RETA FINAL Agora só falta o juiz Sergio Moro ouvir Lula dia 3 de maio e dar a sentença
Segundo o empresário contou a Sergio Moro, o imóvel foi um regalo para o ex-presidente, conforme antecipou ISTOÉ com exclusividade em sua última edição. O apartamento fez parte dos R$ 87,6 milhões em propinas que a construtora pagou ao partido e a Lula, em troca dos R$ 6,7 bilhões em obras que a empreiteira realizou no governo petista, de 2003 a 2015, com estarrecedora dose de corrupção e, claro, com as bênçãos do morubixaba petista. Perguntado por Moro se alguma vez havia falado com Lula sobre o pagamento de propinas, Pinheiro disse que “sim”. O empreiteiro foi além: disse durante o depoimento em Curitiba que, em uma reunião secreta realizada em maio de 2014, foi orientado pelo ex-presidente a destruir provas capazes de incriminá-lo na Lava Jato. Em um dado momento da reunião, o petista perguntou ao empresário se ele efetuou pagamentos para o PT “no Brasil ou no exterior”. Pinheiro respondeu: “no Brasil”, acrescentando que a contabilidade desses valores estava a cargo de João Vaccari, ex-tesoureiro petista. Ao que Lula imediatamente ordenou: “destrua essas provas”.

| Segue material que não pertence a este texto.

(** After the end of a server nothing is found through the directory. *)
Lemma end_unpublishes fs w dir record text :
  fresh_run fs dir (format_date (ar_start_date record)) ->
  sw_fs w = created fs dir (format_date (ar_start_date record)) text ->
  is_absolute dir = true -> occupied fs (path_join dir ACCESS_FILE) = false ->
  path_join dir ACCESS_FILE <> path_join (path_join dir (format_date (ar_start_date record))) ACCESS_FILE ->
  exists e, get_client_connection (server_end w dir record) dir = Ret (Err e).
Proof.
  intros Hf Hw Ha (_ & Haf & Hal)%occupied_false Hne.
  destruct (fr_link _ _ _ Hf) as (Hs1 & Hs2 & Hs3). pose proof (fr_distinct _ _ _ Hf) as Hnd.
  set (dp := path_join dir (format_date _)) in *.
  apply NoDup_cons in Hnd as [_ [Hnin _]%NoDup_cons].
  unfold server_end, remove_file. rewrite Hw. simpl. rewrite lookup_insert_eq.
  rewrite bool_decide_eq_true_2 by eauto. rewrite delete_insert_eq.
  unfold get_client_connection. cbn [sw_fs]. set (fs2 := with_links _ _).
  assert (Hopen : ServerDir_open fs2 dir
    = Ret (if is_dir fs2 dir then Ok dir else Err (dir +:+ " is not a directory"))).
  { unfold ServerDir_open, resolve_active_directory, canonicalize. rewrite path_exists_false.
    - destruct (is_dir fs2 dir); [|done]. cbn [negb]. unfold absolute_path. by rewrite Ha.
    - simpl. apply lookup_delete_eq.
    - simpl. rewrite not_elem_of_union, elem_of_list_to_set. done.
    - simpl. rewrite lookup_insert_ne by set_solver. done. }
  rewrite Hopen. destruct (is_dir fs2 dir); cbn [mbind outcome_bind]; [|by eexists].
  unfold read_access_record, load_access_file, read_file, access_filename.
  assert (Hnone : fs_files fs2 !! resolve fs2 (path_join dir ACCESS_FILE) = None).
  { rewrite resolve_nolink.
    - simpl. by rewrite lookup_insert_ne.
    - simpl. apply lookup_delete_None. by right. }
  rewrite Hnone. by eexists.
Qed.

(** A start publishes the record of the new server. *)
Lemma start_publishes w dir x :
  fresh_run (sw_fs w) dir (format_date (st_now x)) ->
  link_replaceable (sw_fs w) (path_join dir SYMLINK_PATH) ->
  let record := AccessRecord_new x in
  exists text w1, initialize_server w dir x = Ret (w1, Ok record) /\
    sw_running w1 = record :: sw_running w /\
    sw_fs w1 = created (sw_fs w) dir (format_date (st_now x)) text /\
    forall running, exists sd,
      ServerDir_open (sw_fs w1) dir = Ret (Ok sd) /\ read_access_record (sw_fs w1) sd = Ok record /\
      get_server_status {| sw_fs := sw_fs w1; sw_running := running |} dir =
        Ret (Ok match connect_to_server {| sw_fs := sw_fs w1; sw_running := running |} record with
                | Ok _ => Online record
                | Err _ => Offline record
                end).
Proof.
  intros Hf Hlink record.
  destruct (create_ok (sw_fs w) dir record) as (text & Ht & Hc); [done..|].
  set (fs1 := created _ _ _ _) in Hc. set (w1 := {| sw_fs := fs1; sw_running := record :: sw_running w |}).
  destruct (created_record (sw_fs w) dir record text w1) as [Hopen Hread]; [done..|].
  exists text, w1. split_and!; [|done|done|].
  - unfold initialize_server. fold record. by rewrite Hc.
  - intros running. eexists. split; [exact Hopen|]. split; [exact Hread|].
    unfold get_server_status. cbn [sw_fs]. rewrite Hopen. cbn [mbind outcome_bind]. rewrite Hread.
    by destruct (connect_to_server _ record).
Qed.

(** ** Properties *)

(** No server is found through the directory. *)
Definition no_server (w : ServerWorld) (dir : string) : Prop :=
  exists status, get_server_status w dir = Ret status /\
    match status with Ok (Online _) => False | _ => True end.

O empresário foi ouvido por Moro em Curitiba na ação em que tanto ele quanto Lula são réus por corrupção. O processo envolve também o transporte e armazenamento dos bens do ex-presidente de Brasília para São Paulo, quando ele deixou a Presidência em 2011. No total, a OAS deu R$ 3,7 milhões a Lula. Sendo R$ 1,1 milhão para adquirir o tríplex, R$ 926 mil na reforma do apartamento, R$ 350 mil na aquisição da cozinha junto a Kitchens para equipar o imóvel e outros R$ 1,3 milhão pagos à Granero para transportar e armazenar a mudança de Lula – uma parte do material, como uma adega de vinhos, foi levada para o sitio de Atibaia. Ao acusar Lula e Léo Pinheiro de corrupção, o Ministério Público Federal disse que todas essas operações financeiras foram resultado de dinheiro desviado da Petrobras e pagas como propinas ao ex-presidente.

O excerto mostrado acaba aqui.